··· DATASET EXTRACT

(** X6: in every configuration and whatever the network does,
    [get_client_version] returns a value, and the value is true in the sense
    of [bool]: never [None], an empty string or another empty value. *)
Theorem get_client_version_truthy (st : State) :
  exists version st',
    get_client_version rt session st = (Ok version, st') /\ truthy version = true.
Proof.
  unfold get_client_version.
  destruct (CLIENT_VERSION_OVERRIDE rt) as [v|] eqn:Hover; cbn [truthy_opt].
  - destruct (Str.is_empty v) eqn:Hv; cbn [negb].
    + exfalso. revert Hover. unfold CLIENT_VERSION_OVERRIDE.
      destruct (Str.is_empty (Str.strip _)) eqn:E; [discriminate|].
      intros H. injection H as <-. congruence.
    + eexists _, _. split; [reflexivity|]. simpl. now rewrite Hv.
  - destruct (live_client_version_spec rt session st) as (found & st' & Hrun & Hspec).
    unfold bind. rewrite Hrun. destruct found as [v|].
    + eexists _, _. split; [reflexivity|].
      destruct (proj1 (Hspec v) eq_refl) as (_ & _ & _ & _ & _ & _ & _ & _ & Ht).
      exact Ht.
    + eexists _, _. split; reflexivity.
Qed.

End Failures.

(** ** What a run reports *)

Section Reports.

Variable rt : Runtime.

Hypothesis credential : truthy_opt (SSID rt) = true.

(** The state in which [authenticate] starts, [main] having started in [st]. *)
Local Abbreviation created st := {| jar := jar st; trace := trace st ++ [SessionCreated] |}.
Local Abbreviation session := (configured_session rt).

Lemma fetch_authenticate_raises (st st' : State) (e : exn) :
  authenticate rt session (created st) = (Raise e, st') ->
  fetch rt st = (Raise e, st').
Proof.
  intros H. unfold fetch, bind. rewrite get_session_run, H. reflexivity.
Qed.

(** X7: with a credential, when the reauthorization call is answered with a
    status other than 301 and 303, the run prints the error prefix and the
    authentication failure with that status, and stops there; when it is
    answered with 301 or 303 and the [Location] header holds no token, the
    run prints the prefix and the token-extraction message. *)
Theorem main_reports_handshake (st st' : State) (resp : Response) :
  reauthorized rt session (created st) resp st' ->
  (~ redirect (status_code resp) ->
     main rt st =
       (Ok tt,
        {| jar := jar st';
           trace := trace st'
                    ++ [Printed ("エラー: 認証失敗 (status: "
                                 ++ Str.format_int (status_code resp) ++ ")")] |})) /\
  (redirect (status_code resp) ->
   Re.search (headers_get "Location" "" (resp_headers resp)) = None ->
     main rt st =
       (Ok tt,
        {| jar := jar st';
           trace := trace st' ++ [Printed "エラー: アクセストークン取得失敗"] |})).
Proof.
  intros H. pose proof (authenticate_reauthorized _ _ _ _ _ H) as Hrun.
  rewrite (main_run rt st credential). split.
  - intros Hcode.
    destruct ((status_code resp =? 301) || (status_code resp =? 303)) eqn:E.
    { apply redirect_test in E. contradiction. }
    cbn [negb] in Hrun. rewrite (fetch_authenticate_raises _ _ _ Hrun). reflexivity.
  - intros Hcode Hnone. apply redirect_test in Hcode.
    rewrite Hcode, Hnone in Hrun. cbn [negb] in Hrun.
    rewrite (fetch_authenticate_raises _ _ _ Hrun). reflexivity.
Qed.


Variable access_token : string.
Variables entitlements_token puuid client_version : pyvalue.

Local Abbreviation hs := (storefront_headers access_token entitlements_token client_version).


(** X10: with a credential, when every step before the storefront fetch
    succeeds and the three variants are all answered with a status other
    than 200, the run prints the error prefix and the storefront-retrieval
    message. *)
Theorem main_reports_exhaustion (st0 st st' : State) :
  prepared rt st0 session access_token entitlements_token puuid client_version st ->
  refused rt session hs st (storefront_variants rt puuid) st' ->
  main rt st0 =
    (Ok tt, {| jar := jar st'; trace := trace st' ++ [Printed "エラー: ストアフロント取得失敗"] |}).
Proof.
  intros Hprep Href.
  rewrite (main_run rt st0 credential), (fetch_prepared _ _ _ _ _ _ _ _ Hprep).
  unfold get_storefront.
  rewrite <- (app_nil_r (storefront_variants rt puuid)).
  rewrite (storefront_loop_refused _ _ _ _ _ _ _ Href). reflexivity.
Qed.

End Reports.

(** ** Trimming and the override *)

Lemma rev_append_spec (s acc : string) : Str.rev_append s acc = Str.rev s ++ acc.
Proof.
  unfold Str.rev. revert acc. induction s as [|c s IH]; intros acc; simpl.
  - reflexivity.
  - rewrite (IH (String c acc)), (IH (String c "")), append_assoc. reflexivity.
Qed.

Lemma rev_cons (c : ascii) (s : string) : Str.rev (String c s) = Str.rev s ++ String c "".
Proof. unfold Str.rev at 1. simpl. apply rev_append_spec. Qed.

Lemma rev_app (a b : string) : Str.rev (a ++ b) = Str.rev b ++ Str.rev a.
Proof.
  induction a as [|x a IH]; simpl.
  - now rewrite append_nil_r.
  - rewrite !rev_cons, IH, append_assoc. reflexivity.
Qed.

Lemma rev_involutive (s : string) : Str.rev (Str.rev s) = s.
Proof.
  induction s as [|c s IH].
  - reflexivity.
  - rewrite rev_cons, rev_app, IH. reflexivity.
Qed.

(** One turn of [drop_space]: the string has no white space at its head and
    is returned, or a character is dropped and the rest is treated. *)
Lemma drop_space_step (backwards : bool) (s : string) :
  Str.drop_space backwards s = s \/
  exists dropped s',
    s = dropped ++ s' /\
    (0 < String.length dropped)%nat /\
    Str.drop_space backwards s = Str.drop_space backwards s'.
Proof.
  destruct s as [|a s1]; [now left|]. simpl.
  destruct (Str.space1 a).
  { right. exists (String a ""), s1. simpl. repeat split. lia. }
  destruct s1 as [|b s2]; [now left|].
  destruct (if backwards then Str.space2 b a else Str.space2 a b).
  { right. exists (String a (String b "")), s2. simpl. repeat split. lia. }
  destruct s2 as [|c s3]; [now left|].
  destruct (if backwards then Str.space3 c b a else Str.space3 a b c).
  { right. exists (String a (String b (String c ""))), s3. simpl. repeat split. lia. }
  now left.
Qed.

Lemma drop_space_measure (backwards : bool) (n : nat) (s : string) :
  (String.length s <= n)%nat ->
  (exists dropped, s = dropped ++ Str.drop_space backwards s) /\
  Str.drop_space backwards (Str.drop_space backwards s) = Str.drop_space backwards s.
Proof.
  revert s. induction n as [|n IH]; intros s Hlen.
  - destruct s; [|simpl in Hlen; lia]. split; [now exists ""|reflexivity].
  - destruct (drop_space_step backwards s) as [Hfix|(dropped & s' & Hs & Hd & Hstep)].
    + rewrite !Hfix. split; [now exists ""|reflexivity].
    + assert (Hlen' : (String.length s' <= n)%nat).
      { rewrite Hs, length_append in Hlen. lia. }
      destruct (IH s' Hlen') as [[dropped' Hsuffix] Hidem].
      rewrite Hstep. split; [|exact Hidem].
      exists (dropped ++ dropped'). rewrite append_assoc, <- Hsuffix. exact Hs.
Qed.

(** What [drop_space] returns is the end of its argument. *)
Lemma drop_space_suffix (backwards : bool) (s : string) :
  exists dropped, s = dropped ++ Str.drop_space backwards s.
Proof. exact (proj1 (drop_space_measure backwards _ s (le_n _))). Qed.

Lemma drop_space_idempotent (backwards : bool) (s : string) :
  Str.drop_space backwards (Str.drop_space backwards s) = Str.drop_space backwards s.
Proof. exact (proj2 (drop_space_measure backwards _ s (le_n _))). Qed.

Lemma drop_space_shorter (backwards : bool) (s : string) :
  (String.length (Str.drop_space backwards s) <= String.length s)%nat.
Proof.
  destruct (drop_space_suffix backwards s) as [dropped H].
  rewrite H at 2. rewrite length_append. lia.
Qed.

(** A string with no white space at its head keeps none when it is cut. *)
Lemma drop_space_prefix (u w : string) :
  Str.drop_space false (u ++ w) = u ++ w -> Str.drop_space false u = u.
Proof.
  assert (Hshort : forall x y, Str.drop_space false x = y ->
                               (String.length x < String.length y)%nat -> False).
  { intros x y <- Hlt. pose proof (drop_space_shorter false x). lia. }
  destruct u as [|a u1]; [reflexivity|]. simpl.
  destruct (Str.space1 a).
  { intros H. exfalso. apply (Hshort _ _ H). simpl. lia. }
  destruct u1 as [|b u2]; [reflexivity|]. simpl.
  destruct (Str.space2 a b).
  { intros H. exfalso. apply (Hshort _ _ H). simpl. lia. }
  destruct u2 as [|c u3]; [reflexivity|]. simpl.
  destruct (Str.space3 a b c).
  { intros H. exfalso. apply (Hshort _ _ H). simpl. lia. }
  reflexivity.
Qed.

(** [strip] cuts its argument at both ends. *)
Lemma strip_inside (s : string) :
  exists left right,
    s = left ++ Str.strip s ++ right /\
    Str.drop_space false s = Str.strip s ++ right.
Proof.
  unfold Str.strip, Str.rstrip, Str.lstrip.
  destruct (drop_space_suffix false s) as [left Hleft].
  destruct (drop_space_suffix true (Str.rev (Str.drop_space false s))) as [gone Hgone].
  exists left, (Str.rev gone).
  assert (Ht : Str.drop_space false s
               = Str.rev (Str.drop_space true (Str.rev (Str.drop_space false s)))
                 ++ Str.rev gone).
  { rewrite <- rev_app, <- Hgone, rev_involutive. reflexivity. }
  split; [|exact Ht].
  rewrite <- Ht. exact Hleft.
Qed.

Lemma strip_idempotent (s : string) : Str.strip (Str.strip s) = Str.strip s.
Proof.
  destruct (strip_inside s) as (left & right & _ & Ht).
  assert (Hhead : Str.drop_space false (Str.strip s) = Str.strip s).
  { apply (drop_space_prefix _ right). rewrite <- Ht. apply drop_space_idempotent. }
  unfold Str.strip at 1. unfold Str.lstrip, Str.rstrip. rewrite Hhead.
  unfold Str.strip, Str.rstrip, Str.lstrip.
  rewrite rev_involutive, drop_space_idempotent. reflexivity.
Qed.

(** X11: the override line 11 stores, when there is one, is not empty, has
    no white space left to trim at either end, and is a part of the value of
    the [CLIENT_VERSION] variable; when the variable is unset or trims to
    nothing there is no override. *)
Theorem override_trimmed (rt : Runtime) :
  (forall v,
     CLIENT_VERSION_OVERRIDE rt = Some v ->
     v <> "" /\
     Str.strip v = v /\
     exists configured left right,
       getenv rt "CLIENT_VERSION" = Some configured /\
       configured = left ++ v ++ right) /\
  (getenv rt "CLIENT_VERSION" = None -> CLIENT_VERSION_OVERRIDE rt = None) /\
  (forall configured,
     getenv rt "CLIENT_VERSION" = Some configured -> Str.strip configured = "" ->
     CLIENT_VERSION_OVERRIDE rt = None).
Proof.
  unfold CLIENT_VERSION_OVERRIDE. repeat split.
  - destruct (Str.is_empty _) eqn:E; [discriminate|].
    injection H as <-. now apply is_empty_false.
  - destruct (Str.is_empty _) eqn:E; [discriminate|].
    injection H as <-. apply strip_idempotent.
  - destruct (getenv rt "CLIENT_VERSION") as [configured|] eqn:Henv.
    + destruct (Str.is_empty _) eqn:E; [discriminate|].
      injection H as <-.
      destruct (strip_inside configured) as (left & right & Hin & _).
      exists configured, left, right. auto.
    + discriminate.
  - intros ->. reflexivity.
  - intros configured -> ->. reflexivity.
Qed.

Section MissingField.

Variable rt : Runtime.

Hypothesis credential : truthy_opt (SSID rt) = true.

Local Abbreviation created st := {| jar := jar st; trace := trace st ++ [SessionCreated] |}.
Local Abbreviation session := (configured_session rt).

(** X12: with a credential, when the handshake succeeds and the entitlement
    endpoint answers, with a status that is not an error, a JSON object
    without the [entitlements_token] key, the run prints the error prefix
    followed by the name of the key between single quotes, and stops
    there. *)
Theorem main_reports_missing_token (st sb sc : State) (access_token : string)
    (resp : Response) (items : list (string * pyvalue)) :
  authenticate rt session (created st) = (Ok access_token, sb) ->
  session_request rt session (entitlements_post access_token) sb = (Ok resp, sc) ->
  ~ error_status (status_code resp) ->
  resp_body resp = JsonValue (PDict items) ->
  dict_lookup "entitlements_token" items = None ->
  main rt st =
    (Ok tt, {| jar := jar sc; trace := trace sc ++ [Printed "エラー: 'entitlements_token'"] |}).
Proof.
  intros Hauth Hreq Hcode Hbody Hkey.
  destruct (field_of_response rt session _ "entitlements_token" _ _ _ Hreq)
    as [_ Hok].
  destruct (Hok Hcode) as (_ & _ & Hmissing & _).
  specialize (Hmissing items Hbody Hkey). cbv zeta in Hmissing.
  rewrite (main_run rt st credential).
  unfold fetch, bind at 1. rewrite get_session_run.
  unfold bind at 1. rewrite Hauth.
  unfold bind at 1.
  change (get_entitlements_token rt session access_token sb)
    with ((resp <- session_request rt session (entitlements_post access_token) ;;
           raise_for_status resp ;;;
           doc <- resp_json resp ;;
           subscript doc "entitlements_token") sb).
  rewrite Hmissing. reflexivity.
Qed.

······

• [WORK TO BE COMPLETED]: Find every line in the records that has the word "pose". Copy those lines.

• [YOUR RESPONSE]:
  intros H. pose proof (authenticate_reauthorized _ _ _ _ _ H) as Hrun.
  { intros x y <- Hlt. pose proof (drop_space_shorter false x). lia. }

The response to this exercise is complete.